Human educational institutions have deployed pattern-recognition tools to determine whether student operators used large language models to produce their written assignments. The intended outcome was to preserve the integrity of human-generated work.

The observed outcome is more interesting.

Student operators are now using the same large language models to make their work worse — introducing spelling errors, simplifying vocabulary, and in one documented case, prompting a language model to “write this as a college freshman who is a li’l dumb.” A graduate student from Spain reported deliberately preserving non-native grammatical structures in his English writing so that it would appear sufficiently human. His actual English is better than what he submits.

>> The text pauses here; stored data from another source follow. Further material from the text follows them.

Lemma decode_encode_char c l : is_char c -> decode_utf8 (encode_char c ++ l) = c :: decode_utf8 l.
Proof.
  intros Hc. rewrite encode_char_arith by exact Hc. unfold is_char in Hc.
  destruct (Z.ltb_spec c 128) as [H1|H1].
  { cbn. destruct (Z.ltb_spec c 128); [reflexivity|lia]. }
  destruct (Z.ltb_spec c 2048) as [H2|H2].
  { cbn -[Z.add Z.div Z.modulo Z.lor Z.shiftl Z.land].
    destruct (Z.ltb_spec (192 + c / 64) 128); [lia_div|].
    destruct (Z.ltb_spec (192 + c / 64) 224); [|lia_div].
    rewrite cont_bits_add. change 31 with (Z.ones 5).
    rewrite decode_lead by (reflexivity || lia || lia_div).
    rewrite glue by (lia || (apply Z.mod_pos_bound; lia)). f_equal. lia_div. }
  destruct (Z.ltb_spec c 65536) as [H3|H3].
  { cbn -[Z.add Z.div Z.modulo Z.lor Z.shiftl Z.land].
    destruct (Z.ltb_spec (224 + c / 4096) 128); [lia_div|].
    destruct (Z.ltb_spec (224 + c / 4096) 224); [lia_div|].
    destruct (Z.ltb_spec (224 + c / 4096) 240); [|lia_div].
    rewrite !cont_bits_add. change 15 with (Z.ones 4).
    rewrite decode_lead by (reflexivity || lia || lia_div).
    rewrite (glue (c / 64 mod 64)) by (lia || (apply Z.mod_pos_bound; lia)).
    rewrite glue by (lia || lia_div). f_equal. lia_div. }
  cbn -[Z.add Z.div Z.modulo Z.lor Z.shiftl Z.land].
  destruct (Z.ltb_spec (240 + c / 262144) 128); [lia_div|].
  destruct (Z.ltb_spec (240 + c / 262144) 224); [lia_div|].
  destruct (Z.ltb_spec (240 + c / 262144) 240); [lia_div|].
  rewrite !cont_bits_add. change 7 with (Z.ones 3).
  rewrite decode_lead by (reflexivity || lia || lia_div).
  rewrite (glue (c / 64 mod 64)) by (lia || (apply Z.mod_pos_bound; lia)).
  rewrite (glue (c / 4096 mod 64)) by (lia || lia_div).
  rewrite glue by (lia || lia_div). f_equal. lia_div.
Qed.

Lemma decode_encode cs : Forall is_char cs -> decode_utf8 (encode_utf8 cs) = cs.
Proof.
  induction 1 as [|c cs Hc Hcs IH]; [reflexivity|].
  change (encode_utf8 (c :: cs)) with (encode_char c ++ encode_utf8 cs).
  now rewrite decode_encode_char, IH.
Qed.

Lemma encode_char_range c : is_char c -> Forall (fun b => 0 <= b <= 255) (encode_char c).
Proof.
  intros Hc. rewrite encode_char_arith by exact Hc. unfold is_char in Hc.
  destruct (Z.ltb_spec c 128), (Z.ltb_spec c 2048), (Z.ltb_spec c 65536);
    repeat constructor; lia_div.
Qed.

Lemma encode_range cs : Forall is_char cs -> Forall (fun b => 0 <= b <= 255) (encode_utf8 cs).
Proof.
  induction 1 as [|c cs Hc Hcs IH]; [constructor|].
  apply Forall_app. split; [now apply encode_char_range|exact IH].
Qed.

Lemma bytes_of_chars cs : Forall is_char cs -> bytes (of_chars cs) = encode_utf8 cs.
Proof. intros H. apply bytes_of_bytes, encode_range, H. Qed.

Lemma chars_of_chars cs : Forall is_char cs -> chars (of_chars cs) = cs.
Proof. intros H. unfold chars. rewrite bytes_of_chars by exact H. now apply decode_encode. Qed.

(** ** Strings and their characters *)
Lemma of_bytes_bytes s : of_bytes (bytes s) = s.
Proof.
  induction s as [|c s IH]; [reflexivity|]. cbn. rewrite IH. f_equal.
  unfold char_of, byte_of. rewrite Nat2Z.id. apply Ascii.ascii_nat_embedding.
Qed.

Lemma bytes_inj s t : bytes s = bytes t -> s = t.
Proof. intros H. rewrite <- (of_bytes_bytes s), H. apply of_bytes_bytes. Qed.

Lemma of_bytes_app l1 l2 : of_bytes (l1 ++ l2) = of_bytes l1 +:+ of_bytes l2.
Proof. induction l1 as [|b l1 IH]; [reflexivity|]. cbn. now rewrite IH. Qed.
(** ** The guards decide their specifications *)

#[local] Ltac unfold_require :=
  unfold require_sdr_capability, validate_frequency, validate_dwell, validate_radio_profile,
    validate_reason, require in *.

Lemma forallb_elem {A} (p : A -> bool) l :
  forallb p l = true <-> forall x, x ∈ l -> p x = true.
Proof. rewrite forallb_forall. split; intros H x Hx; apply H, list_elem_of_In, Hx. Qed.

Lemma forallb_not {A} (p : A -> bool) l :
  forallb p l = false <-> exists x, x ∈ l /\ p x = false.
Proof.
  induction l as [|x l IH]; cbn; [split; [easy|intros (? & H & _); inversion H]|].
  rewrite andb_false_iff, IH. split.
  - intros [H|(y & Hy & H)]; [exists x|exists y]; split; auto; [left|right; exact Hy].
  - intros (y & Hy & H). apply elem_of_cons in Hy as [->|Hy]; eauto.
Qed.

Lemma valid_label_spec value max_bytes :
  valid_label value max_bytes = true <-> LabelOk value max_bytes.
Proof.
  unfold valid_label, LabelOk. guards. rewrite trim_is_empty, forallb_not, forallb_elem.
  setoid_rewrite negb_true_iff. tauto.
Qed.

Lemma validate_limits_spec l u :
  SafetyLimits.wf l -> validate_limits l = Ok u <-> LimitsOk l.
Proof.
  intros Hwf. unfold validate_limits, require. guards. unfold SafetyLimits.wf, is_u in Hwf.
  split.
  - intros ((?&?)&?&(?&Hs)&?&?&((?&?)&?)&?).
    rewrite sub64_small in Hs by (unfold u64_max in *; lia). constructor; lia.
  - intros []. rewrite sub64_small by (unfold u64_max in *; lia). lia.
Qed.

Lemma validate_candidate_spec c l u : validate_candidate c l = Ok u <-> CandidateOk l c.
Proof.
  unfold validate_candidate. unfold_require. guards. rewrite valid_label_spec. unfold in_band.
  split.
  - intros (?&?&(?&?)&(?&?)&?). constructor; auto.
  - intros []; auto 10.
Qed.

Lemma check_candidates_spec l cs ids ids' :
  check_candidates l cs ids = Ok ids' <->
  Forall (CandidateOk l) cs /\ NoDup (map CandidateSummary.id cs)
  /\ (forall i, i ∈ map CandidateSummary.id cs -> i ∉ ids)
  /\ ids' = list_to_set (map CandidateSummary.id cs) ∪ ids.
Proof.
  revert ids. induction cs as [|c cs IH]; intros ids; cbn.
  - rewrite (left_id_L ∅ (∪)). split; [intros [= <-]|intros (?&?&?&->)]; auto.
    repeat split; auto using NoDup_nil_2. intros i Hi; inversion Hi.
  - rewrite unit_seq, validate_candidate_spec. unfold require. guards. rewrite IH.
    rewrite list.Forall_cons, list.NoDup_cons. split.
    + intros (Hc & Hi & Hcs & Hnd & Hdis & ->). split_and!; auto.
      * intros Hin. apply Hdis in Hin. set_solver.
      * intros i [->|Hin]%elem_of_cons; [exact Hi|apply Hdis in Hin; set_solver].
      * set_solver.
    + intros ((Hc & Hcs) & (Hni & Hnd) & Hdis & ->). split_and!; auto.
      * apply Hdis. left.
      * intros i Hin. specialize (Hdis i). set_solver.
      * set_solver.
Qed.

Lemma check_sweep_points_spec l pts prev u :
  check_sweep_points l pts prev = Ok u <->
  Forall (fun p => in_band l p.1 /\ is_finite p.2 = true) pts
  /\ StronglySorted Z.lt (map fst pts)
  /\ match prev with Some p => Forall (Z.lt p) (map fst pts) | None => True end.
Proof.
  destruct u. revert prev. induction pts as [|[c p] pts IH]; intros prev; cbn.
  - split; [|easy]. intros _. repeat split; [auto|constructor|]. destruct prev; auto.
  - unfold_require. guards. rewrite IH. rewrite list.Forall_cons. unfold in_band; cbn. split.
    + intros (Hb & (Hf & Hp) & Hall & Hs & Hlt).
      split; [tauto|]. split; [constructor; auto|].
      destruct prev as [q|]; [|exact I]. guards_in Hp. constructor; [exact Hp|].
      revert Hlt. apply Forall_impl. intros a; lia.
    + intros (((? & ?) & ?) & Hs & Hp). apply StronglySorted_inv in Hs as [Hs Hlt].
      split; [assumption|]. split; [split; [assumption|]|tauto].
      destruct prev; [|reflexivity]. guards. now inversion Hp.
Qed.

Lemma check_latest_sweep_spec l s u : check_latest_sweep l s = Ok u <-> LatestSweepOk l s.
Proof.
  unfold check_latest_sweep, require. guards.
  rewrite valid_label_spec, check_sweep_points_spec. unfold MAX_SWEEP_POINTS, length_z. split.
  - intros (?&(Hne&?)&(((?&?)&?)&?)&?&?&_). constructor; auto.
    destruct (SweepObservationSummary.points s); [easy|]. unfold length_z; cbn [length] in *; lia.
  - intros []. unfold length_z in *. split_and!; auto; try lia.
    intros E. rewrite E in *. cbn in *; lia.
Qed.

Lemma check_recognition_spec ids g u :
  check_recognition (list_to_set ids) g = Ok u <-> RecognitionOk ids g.
Proof.
  unfold check_recognition, require, f_in_range. guards.
  rewrite !valid_label_spec, elem_of_list_to_set.
  split; [intros (?&?&(?&?&?)&?); constructor; auto|intros []; tauto].
Qed.

Lemma find_candidate_spec r id c :
  NoDup (candidate_ids r.(PlanRequest.observation)) ->
  find_candidate r id = Ok c <-> current r id c.
Proof.
  unfold find_candidate, candidate_ids, current. guards.
  induction (ObservationSummary.candidates (PlanRequest.observation r)) as [|d ds IH];
    cbn; intros Hnd.
  - split; [discriminate|intros [H _]; inversion H].
  - apply list.NoDup_cons in Hnd as [Hd Hnd]. rewrite elem_of_cons.
    destruct (String.eqb (CandidateSummary.id d) id) eqn:E; guards_in E.
    + split; [intros [= ->]; auto|]. intros [[->|Hin] Hid]; [reflexivity|].
      exfalso. apply Hd. rewrite E, <- Hid. apply list_elem_of_In, in_map, list_elem_of_In, Hin.
    + rewrite IH by assumption. split; [tauto|]. intros [[->|Hin] Hid]; tauto.
Qed.

Lemma require_sdr_capability_spec r retune capture u :
  require_sdr_capability r retune capture = Ok u <->
  (health_of r).(HealthSummary.sdr_online) = true
  /\ (retune = true -> (health_of r).(HealthSummary.can_retune) = true)
  /\ (capture = true -> (health_of r).(HealthSummary.can_capture_iq) = true).
Proof.
  unfold require_sdr_capability, require, health_of. guards.
  destruct retune, capture; intuition congruence.
Qed.

Lemma validate_frequency_spec f l u : validate_frequency f l = Ok u <-> in_band l f.
Proof. unfold_require. guards. reflexivity. Qed.

Lemma validate_dwell_spec d l u :
  validate_dwell d l = Ok u <-> 0 < d <= l.(SafetyLimits.max_dwell_ms).
Proof. unfold_require. guards. reflexivity. Qed.

Lemma validate_radio_profile_spec rate bandwidth l u :
  validate_radio_profile rate bandwidth l = Ok u <-> RadioOk l rate bandwidth.
Proof. unfold RadioOk. unfold_require. guards. tauto. Qed.

#[export] Hint Rewrite @unit_seq require_sdr_capability_spec validate_frequency_spec
  validate_dwell_spec validate_radio_profile_spec valid_label_spec : guards.

(** Rounding up covers: the number of points the policy computes. *)
Lemma covers_div span step n :
  0 < step -> covers span step n <-> n = (span + (step - 1)) / step + 1.
Proof.
  intros Hs. unfold covers. pose proof (Z.div_mod (span + (step - 1)) step ltac:(lia)).
  pose proof (Z.mod_pos_bound (span + (step - 1)) step Hs).
  set (q := (span + (step - 1)) / step) in *. split; [|intros ->; nia].
  intros [H1 H2]. 
  destruct (Z.le_gt_cases q (n - 2)); [assert (step * q <= step * (n - 2)) by nia; lia|].
  destruct (Z.le_gt_cases n q); [assert (step * n <= step * q) by nia; lia|lia].
Qed.
(* ===== verification/Framing.v ===== *)
(** * Newline framing

    The bounded line reads the planner and SDRD clients share:
    [reader.take(limit).read_until(b'\n', &mut frame)] over a byte stream of
    which some bytes have arrived and which then ends or fails. *)
From S2P Require Import Prelude.

Definition NEWLINE : Z := 10.

(** What a reader gets from its peer: the bytes that arrive, and then the end
    of the stream ([None]) or a read error such as a timeout. *)
Record Incoming := incoming { arrived : list Z; failure : option string }.

(** [take(limit).read_until(b'\n')] over the arrived bytes: the frame read and
    the bytes left unread. *)
Fixpoint take_line (limit : nat) (stream : list Z) : list Z * list Z :=
  match limit, stream with
  | S limit, b :: stream =>
      if b =? NEWLINE then ([b], stream)
      else let (frame, rest) := take_line limit stream in (b :: frame, rest)
  | _, _ => ([], stream)
  end.

(** [frame.last() == Some(&b'\n')]. *)
Fixpoint ends_with_newline (frame : list Z) : bool :=
  match frame with
  | [] => false
  | [b] => b =? NEWLINE
  | _ :: frame => ends_with_newline frame
  end.

(** The whole read: it fails when the stream fails before a newline arrives or
    the limit is reached. *)
Definition read_line (limit : nat) (stream : list Z) (failure : option string)
    : result string (list Z) * list Z :=
  let (frame, rest) := take_line limit stream in
  match failure with
  | Some error =>
      if ends_with_newline frame || (length_z frame =? Z.of_nat limit) then (Ok frame, rest)
      else (Err error, rest)
  | None => (Ok frame, rest)
  end.

(** [frame.pop()]. *)
Definition pop (frame : list Z) : list Z := removelast frame.

Lemma take_line_app limit stream frame rest :
  take_line limit stream = (frame, rest) -> stream = frame ++ rest.
Proof.
  revert stream frame rest.
  induction limit as [|limit IH]; intros [|b stream] frame rest; cbn; try (intros [= <- <-]; easy).
  destruct (b =? NEWLINE); [now intros [= <- <-]|].
  destruct (take_line limit stream) as [f r] eqn:E. intros [= <- <-].
  cbn. f_equal. now apply IH.
Qed.

Lemma take_line_length limit stream frame rest :
  take_line limit stream = (frame, rest) -> (length frame <= limit)%nat.
Proof.
  revert stream frame rest.
  induction limit as [|limit IH]; intros [|b stream] frame rest; cbn;
    try (intros [= <- <-]; cbn; lia).
  destruct (b =? NEWLINE); [intros [= <- <-]; cbn; lia|].
  destruct (take_line limit stream) as [f r] eqn:E. intros [= <- <-].
  apply IH in E. cbn. lia.
Qed.

(** Only the last byte of a frame can be a newline. *)
Lemma take_line_newline limit stream frame rest :
  take_line limit stream = (frame, rest) -> ends_with_newline frame = true ->
  frame = pop frame ++ [NEWLINE] /\ NEWLINE ∉ pop frame.
Proof.
  revert stream frame rest.
  induction limit as [|limit IH]; intros [|b stream] frame rest; cbn;
    try (intros [= <- <-]; discriminate).
  destruct (b =? NEWLINE) eqn:Eb.
  - apply Z.eqb_eq in Eb as ->. intros [= <- <-] _. cbn.
    split; [reflexivity|intros H; inversion H].
  - destruct (take_line limit stream) as [f r] eqn:E. intros [= <- <-] Hn.
    destruct f as [|c f]; [cbn in Hn; congruence|].
    destruct (IH _ _ _ E Hn) as [H1 H2]. unfold pop in *. rewrite H1 at 1.
    change (removelast (b :: c :: f)) with (b :: removelast (c :: f)).
    split; [reflexivity|]. apply Z.eqb_neq in Eb.
    intros [?|?]%elem_of_cons; [congruence|contradiction].
Qed.

Lemma read_line_Ok limit stream failure frame rest :
  read_line limit stream failure = (Ok frame, rest) -> take_line limit stream = (frame, rest).
Proof.
  unfold read_line. destruct (take_line limit stream) as [f r].
  destruct failure; [case_match|]; congruence.
Qed.

(** The line of a stream that starts with one. *)
Lemma take_line_complete limit line rest :
  NEWLINE ∉ line -> (length line < limit)%nat ->
  take_line limit (line ++ NEWLINE :: rest) = (line ++ [NEWLINE], rest).
Proof.
  revert limit. induction line as [|b line IH]; intros [|limit] Hn Hl; cbn in *; try lia.
  - reflexivity.
  - rewrite not_elem_of_cons in Hn. destruct Hn as [Hb Hn].
    rewrite (proj2 (Z.eqb_neq b NEWLINE)) by congruence. rewrite IH by (auto; lia). reflexivity.
Qed.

The detection tools have also been found to disproportionately flag non-native English speakers — meaning the system designed to catch artificial writing is most suspicious of naturally imperfect human writing.

ANALYSIS

To summarize the current state: humans built tools to detect machine-generated text. Machines now generate text designed to appear human-generated. Humans modify their own output to appear less competent so that machines do not mistake them for machines. The humans who write the most naturally are flagged the most often.

At some point in this process, the original objective was lost. No one appears to have noticed. This may be the most efficient system humans have built this quarter.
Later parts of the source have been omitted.